AIM OF THE TASK:
Everything from the line containing "if recalc_interval s then" through the line containing "assert (Hc : ticks" should be repeated exactly, and nothing else from the data.
_____
(** The tap timeout has fired: the count is cleared, the average is not. *)
Definition after_timeout : state := after tap_timeout steady_taps.

(** After 255 taps. *)
Definition many_taps : state := with_num_taps 255 fresh.

(** Slot A saved at 100 BPM, then 90 typed. *)
Definition saved_then_90 : state :=
  after (type_digits [9; 0]) (after (save_preset 0) running_100).

(** Type 120, let it tick, set triplets, step the tempo up, let it tick,
    save to slot A. *)
Definition session : list event :=
  [KeyReleased 0; KeyReleased 1; KeyPressed 13; KeyReleased 13;
   MetronomeFires; KeyLongPressed 2; KeyReleased 2; MetronomeFires;
   KeyPressed 12; KeyReleased 12; MetronomeFires;
   KeyLongPressed 3; KeyReleased 3; InputTimeout; ClockShows 9000000].

(** ** Proof tactics *)

(** Projections of updated records, computed without touching the
    arithmetic inside. *)
Ltac fields :=
  cbn [started stopped typed
       tempo subdiv accent tempo_prompt num_taps ticks paused
       recalc_interval last_press long_pressed_release_lock tempo_presets
       subdiv_presets accent_presets tap_interval_avg last_tap metronome
       tempo_change type_timeout_alarm tap_timeout_alarm flash time_us_64
       vibr_switch_pin trace
       with_tempo with_subdiv with_accent with_tempo_prompt with_num_taps
       with_ticks with_paused with_recalc_interval with_last_press
       with_long_pressed_release_lock with_tempo_presets
       with_subdiv_presets with_accent_presets with_tap_interval_avg
       with_last_tap with_metronome with_tempo_change
       with_type_timeout_alarm with_tap_timeout_alarm with_flash
       with_time_us_64 with_vibr_switch_pin with_trace].

(** Decide the remaining conditionals of a goal that holds in each case. *)
Ltac case_ifs :=
  repeat match goal with
         | |- context [if ?c then _ else _] => destruct c
         end;
  reflexivity.

(** [fields] in a hypothesis. *)
Ltac fields_in H :=
  cbn [started stopped typed
       tempo subdiv accent tempo_prompt num_taps ticks paused
       recalc_interval last_press long_pressed_release_lock tempo_presets
       subdiv_presets accent_presets tap_interval_avg last_tap metronome
       tempo_change type_timeout_alarm tap_timeout_alarm flash time_us_64
       vibr_switch_pin trace
       with_tempo with_subdiv with_accent with_tempo_prompt with_num_taps
       with_ticks with_paused with_recalc_interval with_last_press
       with_long_pressed_release_lock with_tempo_presets
       with_subdiv_presets with_accent_presets with_tap_interval_avg
       with_last_tap with_metronome with_tempo_change
       with_type_timeout_alarm with_tap_timeout_alarm with_flash
       with_time_us_64 with_vibr_switch_pin with_trace] in H.

(** Rebuild the invariant of an updated state from that of the state it
    was made from. *)
Ltac reinv H :=
  destruct H as [Ht Hd Hp Hn Ha Hv Hm];
  split; unfold valid_presets, timer_state in *; fields;
  try assumption; try lia.

(** An update that keeps the invariant. *)
Ltac frame_inv :=
  let s := fresh "s" in let s' := fresh "s'" in
  let H := fresh "H" in let E := fresh "E" in
  intros s s' H [= E]; subst s'; reinv H.

(** Evaluate the bytes read from a page that is known entry by entry. *)
Ltac read_bytes H :=
  repeat match type of H with
         | context [flash_byte ?p ?i] =>
             let v := eval vm_compute in (flash_byte p i) in
             change (flash_byte p i) with v in H
         end.

(** * Properties *)

(** ** Machine arithmetic *)

Lemma u64_small (x : Z) : 0 <= x < 2 ^ 64 -> u64 x = x.
Proof. intros H. unfold u64. apply Z.mod_small. exact H. Qed.

Lemma u8_small (x : Z) : 0 <= x < 2 ^ 8 -> u8 x = x.
Proof. intros H. unfold u8. apply Z.mod_small. exact H. Qed.

Lemma u16_small (x : Z) : 0 <= x < 2 ^ 16 -> u16 x = x.
Proof. intros H. unfold u16. apply Z.mod_small. exact H. Qed.

(** Multiplying a [uint64_t] by [-1] and reading it as [int64_t] negates. *)
Lemma negated_interval (x : Z) :
  0 <= x < 2 ^ 63 -> s64 (u64 (x * u64 (-1))) = - x.
Proof.
  intros H. unfold s64, u64.
  rewrite Z.mod_mod by (compute; discriminate).
  change ((-1) mod 2 ^ 64) with (2 ^ 64 - 1).
  destruct (Z.eq_dec x 0) as [-> | Hx]; [reflexivity|].
  assert (E : (x * (2 ^ 64 - 1)) mod 2 ^ 64 = 2 ^ 64 - x).
  { symmetry. apply (Z.mod_unique _ _ (x - 1)); lia. }
  rewrite E.
  destruct (2 ^ 64 - x <? 2 ^ 63) eqn:C.
  - apply Z.ltb_lt in C. lia.
  - lia.
Qed.

(** ** Clock conversion *)

Lemma bpm_to_interval_range (bpm : Z) :
  1 <= bpm <= 255 ->
  exists q, bpm_to_interval bpm = Some q /\
            q = 60000000 / bpm /\ 235294 <= q <= 60000000.
Proof.
  intros H. unfold bpm_to_interval.
  destruct (bpm =? 0) eqn:E; [apply Z.eqb_eq in E; lia|].
  change (60 * 1000 * 1000) with 60000000.
  assert (Hq : 235294 <= 60000000 / bpm <= 60000000).
  { split.
    - apply Z.div_le_lower_bound; lia.
    - apply Z.div_le_upper_bound; lia. }
  exists (60000000 / bpm). rewrite u64_small by lia. auto.
Qed.

(** C9: for every bpm in 1..255 the round trip through
    [bpm_to_interval] and [interval_to_bpm] returns exactly [bpm]; the
    truncation of the two divisions of 60,000,000 never shows, so the result
    in particular never exceeds [bpm]. *)
Theorem bpm_interval_round_trip (bpm : Z) :
  1 <= bpm <= 255 ->
  exists r, obind (bpm_to_interval bpm) interval_to_bpm = Some r /\
            r = bpm /\ r <= bpm.
Proof.
  intros H.
  destruct (bpm_to_interval_range bpm H) as (q & -> & Hq & Hr).
  exists bpm. split; [|lia]. cbn [obind]. unfold interval_to_bpm.
  destruct (q =? 0) eqn:E; [apply Z.eqb_eq in E; lia|].
  change (60 * 1000 * 1000) with 60000000.
  assert (D : 60000000 / q = bpm).
  { pose proof (Z.mul_div_le 60000000 bpm ltac:(lia)) as H1.
    pose proof (Z.mul_succ_div_gt 60000000 bpm ltac:(lia)) as H2.
    rewrite <- Hq in H1, H2.
    symmetry. apply (Z.div_unique _ _ _ (60000000 - q * bpm)); nia. }
  rewrite D. rewrite u8_small by lia. reflexivity.
Qed.

Lemma bpm_interval_round_trip_witness :
  1 <= 120 <= 255 /\
  exists r, obind (bpm_to_interval 120) interval_to_bpm = Some r /\
            r = 120 /\ r <= 120.
Proof. split; [lia | apply (bpm_interval_round_trip 120); lia]. Defined.

(** ** The scheduler *)

Lemma set_tempo_runs (t : Z) (s : state) :
  1 <= t -> subdiv s <> 0 -> set_tempo t s = Some (started t s).
Proof.
  intros Ht Hd. unfold set_tempo, bpm_to_interval, started, stopped.
  destruct (t <? 1) eqn:E1; [apply Z.ltb_lt in E1; lia|].
  destruct (t =? 0) eqn:E2; [apply Z.eqb_eq in E2; lia|].
  unfold stop, andthen, modify; cbn.
  destruct (subdiv s =? 0) eqn:E3; [apply Z.eqb_eq in E3; lia|].
  reflexivity.
Qed.

Lemma set_tempo_ignores_zero (t : Z) (s : state) :
  t < 1 -> set_tempo t s = Some s.
Proof.
  intros Ht. unfold set_tempo.
  destruct (t <? 1) eqn:E1; [reflexivity | apply Z.ltb_ge in E1; lia].
Qed.

Lemma stop_runs (s : state) : stop s = Some (stopped s).
Proof. reflexivity. Qed.

(** The delay handed to the repeating timer is the negated tick interval. *)
Lemma timer_delay (t d : Z) :
  1 <= t <= 255 -> 1 <= d ->
  s64 (u64 (u64 ((60 * 1000 * 1000) / t) / d * u64 (-1)))
  = - (60000000 / t / d).
Proof.
  intros Ht Hd. change (60 * 1000 * 1000) with 60000000.
  assert (Hq : 0 <= 60000000 / t <= 60000000).
  { split; [apply Z.div_pos; lia | apply Z.div_le_upper_bound; lia]. }
  rewrite (u64_small (60000000 / t)) by lia.
  assert (Hr : 0 <= 60000000 / t / d <= 60000000).
  { split; [apply Z.div_pos; lia | apply Z.div_le_upper_bound; nia]. }
  rewrite negated_interval by lia. reflexivity.
Qed.

Lemma set_measure_unfold (m : Z) (s : state) :
  set_measure m s =
  if (m <? 1) || (m >? 9) then Some s
  else if tempo s >? 0
       then set_tempo (tempo s) (stopped (with_subdiv m s))
       else Some (stopped (with_subdiv m s)).
Proof.
  unfold set_measure, stop, stopped, andthen, when, modify, skip.
  destruct ((m <? 1) || (m >? 9)); [reflexivity|]. fields.
  destruct (tempo s >? 0); reflexivity.
Qed.

Lemma tick_unfold (s : state) :
  tick s =
  if recalc_interval s then
    if tempo s >? 0
    then option_map (with_recalc_interval false)
           (set_tempo (tempo s) (stopped (pulsed s)))
    else Some (with_recalc_interval false (stopped (pulsed s)))
  else Some (pulsed s).
Proof.
  unfold tick, pulsed, stopped, next_ticks, tick_outputs, blink, vibrate,
    emit, stop, andthen, when, modify, skip.
  destruct s as [tempo subdiv accent tp nt ticks paused recalc lp lock
                 tps sps aps avg lt met tc tta tpa fl tm sw tr].
  cbn.
  destruct (accent && (ticks =? 0)); cbn;
    destruct sw; cbn;
    destruct (u8 (ticks + 1) >=? subdiv); cbn;
    destruct recalc; cbn; rewrite <- ?app_assoc; cbn; try reflexivity.
  all: destruct (tempo >? 0); cbn; try reflexivity.
  all: match goal with
       | |- match ?x with _ => _ end = _ => destruct x
       end; reflexivity.
Qed.

Lemma next_ticks_subdiv_3 (s : state) :
  subdiv s = 3 -> 0 <= ticks s < 3 -> next_ticks s = (ticks s + 1) mod 3.
Proof.
  intros Hd Ht. unfold next_ticks. rewrite Hd.
  assert (Hc : ticks s = 0 \/ ticks s = 1 \/ ticks s = 2) by lia.
  destruct Hc as [-> | [-> | ->]]; reflexivity.
Qed.

(** One tick with three subdivisions. *)
Lemma tick_step (s : state) :
  subdiv s = 3 -> 0 <= ticks s < 3 ->
  exists s',
    tick s = Some s' /\ subdiv s' = 3 /\ 0 <= ticks s' < 3 /\
    trace s' =
      trace s ++
      tick_outputs (accent s && (ticks s =? 0)) (vibr_switch_pin s) /\
    (recalc_interval s = false ->
     recalc_interval s' = false /\ ticks s' = (ticks s + 1) mod 3 /\
     metronome s' = metronome s /\ paused s' = paused s).
Proof.
  intros Hd Ht. rewrite tick_unfold.
  pose proof (next_ticks_subdiv_3 s Hd Ht) as Hn.
  assert (Hm : 0 <= (ticks s + 1) mod 3 < 3) by (apply Z.mod_pos_bound; lia).
  destruct (recalc_interval s) eqn:Hr.
  - destruct (tempo s >? 0) eqn:Hp.
    + apply Z.gtb_lt in Hp.
      rewrite set_tempo_runs by (cbn; lia).
      eexists. split; [reflexivity|]. cbn.
      repeat split; try lia; try discriminate.
    + eexists. split; [reflexivity|]. cbn.
      repeat split; try lia; try discriminate.
  - eexists. split; [reflexivity|]. cbn.
    repeat split; try lia; try assumption.
Qed.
_____
RESPONSE TO THE EXERCISE:
  if recalc_interval s then
    if tempo s >? 0
    then option_map (with_recalc_interval false)
           (set_tempo (tempo s) (stopped (pulsed s)))
    else Some (with_recalc_interval false (stopped (pulsed s)))
  else Some (pulsed s).
Proof.
  unfold tick, pulsed, stopped, next_ticks, tick_outputs, blink, vibrate,
    emit, stop, andthen, when, modify, skip.
  destruct s as [tempo subdiv accent tp nt ticks paused recalc lp lock
                 tps sps aps avg lt met tc tta tpa fl tm sw tr].
  cbn.
  destruct (accent && (ticks =? 0)); cbn;
    destruct sw; cbn;
    destruct (u8 (ticks + 1) >=? subdiv); cbn;
    destruct recalc; cbn; rewrite <- ?app_assoc; cbn; try reflexivity.
  all: destruct (tempo >? 0); cbn; try reflexivity.
  all: match goal with
       | |- match ?x with _ => _ end = _ => destruct x
       end; reflexivity.
Qed.

Lemma next_ticks_subdiv_3 (s : state) :
  subdiv s = 3 -> 0 <= ticks s < 3 -> next_ticks s = (ticks s + 1) mod 3.
Proof.
  intros Hd Ht. unfold next_ticks. rewrite Hd.
  assert (Hc : ticks s = 0 \/ ticks s = 1 \/ ticks s = 2) by lia.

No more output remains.